Catillon Granules – Strophanthin – Containing Ouabain

POISON

Antique tube of pharmaceutical granules – Apothecary

At the end of the 19th century, the chemist Léon Arnaud received poison-coated arrows from Somalia from a famous traveller of the time, Bénédict-Henry Révoil. One of them was coated with waba, a deadly poison derived from a plant known as Ouabaïo.

In 1888, he isolated the compound responsible for the poison’s effects, which he named ouabain, a potent cardiac toxin that was once used therapeutically as a cardiotonic.
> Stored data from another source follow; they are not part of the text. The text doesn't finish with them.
Lemma in_select_unread_urls u rows :
  In u (select_unread_urls rows) <->
  exists a, In a rows /\ read a = false /\ url a = u.
Proof.
  unfold select_unread_urls, select_unread. rewrite in_map_iff. split.
  - intros (a & Hu & Ha).
    apply (Permutation_in _ (Permutation_sym (order_by_date_perm _))) in Ha.
    apply filter_In in Ha. destruct Ha as [Ha Hr].
    exists a. unfold unread in Hr. apply negb_true_iff in Hr. tauto.
  - intros (a & Ha & Hr & Hu). exists a. split; [exact Hu|].
    apply (Permutation_in _ (order_by_date_perm _)).
    apply filter_In. split; [exact Ha|]. unfold unread. rewrite Hr. reflexivity.
Qed.

Lemma all_read_not_selected u rows :
  all_read u rows -> ~ In u (select_unread_urls rows).
Proof.
  intros H Hin. apply in_select_unread_urls in Hin.
  destruct Hin as (a & Ha & Hr & Hu). specialize (H a Ha Hu). congruence.
Qed.

Lemma post_texts_app t1 t2 :
  post_texts (t1 ++ t2) = post_texts t1 ++ post_texts t2.
Proof. unfold post_texts. apply flat_map_app. Qed.

End StoreFacts.

(** ** The notify loop *)

Section NotifyFacts.

Variable E : Env.

Lemma notifySlack_cases msg w o w1 :
  notifySlack E msg w = (o, w1) ->
  (o = Ret None \/ o = Exit Fatal) /\
  db w1 = db w /\
  post_texts (trace w1) = post_texts (trace w) ++ [msg] /\
  posts w1 = S (posts w) /\ dbcalls w1 = dbcalls w.
Proof.
  rewrite notifySlack_eq.
  destruct (http_Post E (posts w)) as [e|status].
  - intros [= <- <-]. cbn. rewrite !post_texts_app. cbn.
    rewrite app_nil_r. auto.
  - intros [= <- <-]. cbn.
    destruct (status =? StatusOK); rewrite !post_texts_app; cbn;
      rewrite ?app_nil_r; auto.
Qed.

Lemma markAsRead_cases u w o w2 :
  markAsRead E u w = (o, w2) ->
  post_texts (trace w2) = post_texts (trace w) /\
  posts w2 = posts w /\
  ((o = Ret None /\ db w2 = update_read u (db w)) \/
   (o = Exit Fatal /\ db w2 = db w)).
Proof.
  rewrite markAsRead_eq. cbn zeta.
  destruct (db_fault E (dbcalls w));
    [|destruct (db_fault E (1 + dbcalls w));
      [|destruct (db_fault E (2 + dbcalls w));
        [|destruct (db_fault E (3 + dbcalls w))]]];
    intros [= <- <-]; cbn [db trace posts]; rewrite !post_texts_app; cbn;
    rewrite ?app_nil_r; auto.
Qed.

(** Neither call ever hands a non-nil error to [main]. *)
Lemma notifySlack_returns_nil msg w err w' :
  notifySlack E msg w = (Ret err, w') -> err = None.
Proof.
  intros H. destruct (notifySlack_cases _ _ _ _ H) as ([Ho|Ho] & _);
    congruence.
Qed.

Lemma markAsRead_returns_nil u w err w' :
  markAsRead E u w = (Ret err, w') -> err = None.
Proof.
  intros H.
  destruct (markAsRead_cases _ _ _ _ H) as (_ & _ & [[Ho _]|[Ho _]]);
    congruence.
Qed.

Lemma notify_each_cons u rest w :
  notify_each E (u :: rest) w =
  match notifySlack E u w with
  | (Ret _, w1) =>
      match markAsRead E u w1 with
      | (Ret _, w2) => notify_each E rest w2
      | (Exit k, w2) => (Exit k, w2)
      end
  | (Exit k, w1) => (Exit k, w1)
  end.
Proof.
  cbn [notify_each]. unfold bind at 1.
  destruct (notifySlack E u w) as [[err|k] w1] eqn:Hn; [|reflexivity].
  rewrite (notifySlack_returns_nil _ _ _ _ Hn). cbn [isErr].
  unfold bind at 1.
  destruct (markAsRead E u w1) as [[err'|k] w2] eqn:Hm; [|reflexivity].
  rewrite (markAsRead_returns_nil _ _ _ _ Hm). reflexivity.
Qed.

(** Whatever happens, the loop only applies updates for urls of its list,
    in order, and posts only texts of its list, in order. *)
Lemma notify_each_effect us :
  forall w o w',
    notify_each E us w = (o, w') ->
    exists marked posted,
      db w' = marks marked (db w) /\
      post_texts (trace w') = post_texts (trace w) ++ posted /\
      marked = firstn (List.length marked) us /\
      posted = firstn (List.length posted) us /\
      (o = Ret tt -> marked = us /\ posted = us).
Proof.
  induction us as [|u rest IH]; intros w o w'.
  - intros [= <- <-]. exists [], []. cbn. rewrite app_nil_r.
    repeat split; reflexivity.
  - rewrite notify_each_cons.
    destruct (notifySlack E u w) as [o1 w1] eqn:Hn.
    destruct (notifySlack_cases _ _ _ _ Hn) as (Ho & Hd1 & Hp1 & _).
    destruct Ho as [-> | ->].
    + destruct (markAsRead E u w1) as [o2 w2] eqn:Hm.
      destruct (markAsRead_cases _ _ _ _ Hm)
        as (Hp2 & _ & [[-> Hd2]|[-> Hd2]]).
      * intros Hrest.
        destruct (IH _ _ _ Hrest) as (marked & posted & Hd & Hp & Hm1 & Hq1 & Hr).
        exists (u :: marked), (u :: posted).
        rewrite Hd, Hp, Hd2, Hp2, Hd1, Hp1, <- app_assoc.
        cbn [app List.length firstn marks fold_left].
        split; [reflexivity|]. split; [reflexivity|].
        split; [f_equal; assumption|]. split; [f_equal; assumption|].
        intros Hret. destruct (Hr Hret). split; congruence.
      * intros [= <- <-]. exists [], [u].
        rewrite Hd2, Hp2, Hd1, Hp1.
        repeat split; try reflexivity; discriminate.
    + intros [= <- <-]. exists [], [u]. rewrite Hd1, Hp1.
      repeat split; try reflexivity; discriminate.
Qed.

End NotifyFacts.

(** ** [main] from the query on *)

Section MainFacts.

Variable E : Env.

Lemma notify_each_completes us :
  (forall n, db_fault E n = false) ->
  (forall n, exists status, http_Post E n = PostResponse status) ->
  forall w, fst (notify_each E us w) = Ret tt.
Proof.
  intros Hdb Hpost. induction us as [|u rest IH]; intros w; [reflexivity|].
  rewrite notify_each_cons, notifySlack_eq.
  destruct (Hpost (posts w)) as [status ->].
  rewrite markAsRead_eq. cbn zeta. rewrite !Hdb. apply IH.
Qed.

Lemma main_notify_eq w :
  main_notify E w =
  let w1 := mkWorld (db w) (trace w ++ [EvQuery]) (posts w) (S (dbcalls w)) in
  if db_fault E (dbcalls w) then
    (Exit Fatal,
     mkWorld (db w) ((trace w ++ [EvQuery]) ++ [EvFatal]) (posts w) (S (dbcalls w)))
  else if List.length (select_unread_urls (db w)) <? 3 then (Exit Panic, w1)
  else
    match notify_each E (firstn 3 (select_unread_urls (db w))) w1 with
    | (Ret _, w2) =>
        (Ret tt,
         mkWorld (db w2) (trace w2 ++ [EvPrintFinish]) (posts w2) (dbcalls w2))
    | (Exit k, w2) => (Exit k, w2)
    end.
Proof.
  unfold main_notify, Query_unread, slice_to. unfold_prog. cbn zeta.
  destruct (db_fault E (dbcalls w));
    cbn [fst snd isErr db trace posts dbcalls]; [reflexivity|].
  destruct (List.length (select_unread_urls (db w)) <? 3); [reflexivity|].
  destruct (notify_each E _ _) as [[[]|k] w2]; reflexivity.
Qed.

Lemma main_eq w :
  main E w =
  if Weekday_eqb (now_weekday E) Friday then main_notify E w
  else
    match fetchAllArticles E w with
    | (Ret _, w1) => main_notify E w1
    | (Exit k, w1) => (Exit k, w1)
    end.
Proof.
  unfold main, bind.
  destruct (Weekday_eqb (now_weekday E) Friday); cbn; [reflexivity|].
  destruct (fetchAllArticles E w) as [[[]|k] w1]; reflexivity.
Qed.

End MainFacts.

(** ** The save pass *)

Section SaveFacts.

Lemma key_eqb_iff a b :
  key_eqb a b = true <-> url a = url b /\ title a = title b.
Proof.
  unfold key_eqb. rewrite andb_true_iff, !String.eqb_eq. tauto.
Qed.

Lemma key_eqb_sym a b : key_eqb a b = key_eqb b a.
Proof.
  unfold key_eqb.
  rewrite (String.eqb_sym (url a)), (String.eqb_sym (title a)). reflexivity.
Qed.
However, due to its toxicity, its use has since been abandoned in favour of more manageable synthetic molecules or digoxin.

In the late 19th and first half of the 20th century, this product was prescribed as a powerful cardiac stimulant, mainly to treat acute heart failure and arrhythmias. It acted in a similar way to digitalis, but with an effect often considered to be faster.

However, its strophanthin or ouabain tends to accumulate in the body if doses are taken too close together. A patient taking these granules without strictly adhering to the prescription could, after a few days, unwittingly reach a toxic total dose in the blood, leading to a heart attack!

During the 20th century, accidents linked to this type of granule were well known...

Tube length: 5cm

It comes from the old cellar-laboratory of a Parisian pharmacy. The bottles had not been moved from the shelves since the late 1950s. The cellar had served as a medical analysis laboratory and a laboratory for the pharmacy’s compounded preparations from 1900 until around 1950.